[ACTION ITEM]
Go over the data below line by line, and state how many lines contain the string "claim". Give the number only.

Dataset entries
━━━

(** C4, as the claim states it, fails: with the certificate missing and
    the port free, the listening socket is opened (and closed again)
    before the process exits. *)
Lemma socket_is_opened_before_key_pair_is_loaded :
  main unit (fun _ _ => Ok tt) no_files []
  = [Println "🟢 Server is running on PORT: 3000";
     Listen ":3000"; CloseListener;
     LogPrint "⚠️ Could not start the server:open cert.pem: no such file or directory";
     Exit 1].
Proof. rewrite main_trace. reflexivity. Qed.

Lemma unreadable_key_pair_is_fatal_witness :
  ((∃ e, os_ReadFile no_files "cert.pem" = Err e)
   ∨ (∃ e, os_ReadFile no_files "key.pem" = Err e))
  ∧ exitCode (main unit (fun _ _ => Ok tt) no_files []) = Some 1.
Proof.
  assert (H : (∃ e, os_ReadFile no_files "cert.pem" = Err e)
              ∨ (∃ e, os_ReadFile no_files "key.pem" = Err e))
    by (left; eexists; reflexivity).
  split; [exact H|].
  exact (proj1 (unreadable_key_pair_is_fatal unit (fun _ _ => Ok tt) no_files [] H)).
Defined.

(** C8, as the claim states it, fails: on a failed startup the operator
    sees two lines, the first of them the "Server is running" line. *)
Lemma running_line_precedes_startup_failure :
  output (main unit (fun _ _ => Ok tt) no_files [])
  = ["🟢 Server is running on PORT: 3000";
     "⚠️ Could not start the server:open cert.pem: no such file or directory"].
Proof. rewrite main_trace. reflexivity. Qed.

━━━

[RESULT OF THIS TASK]
2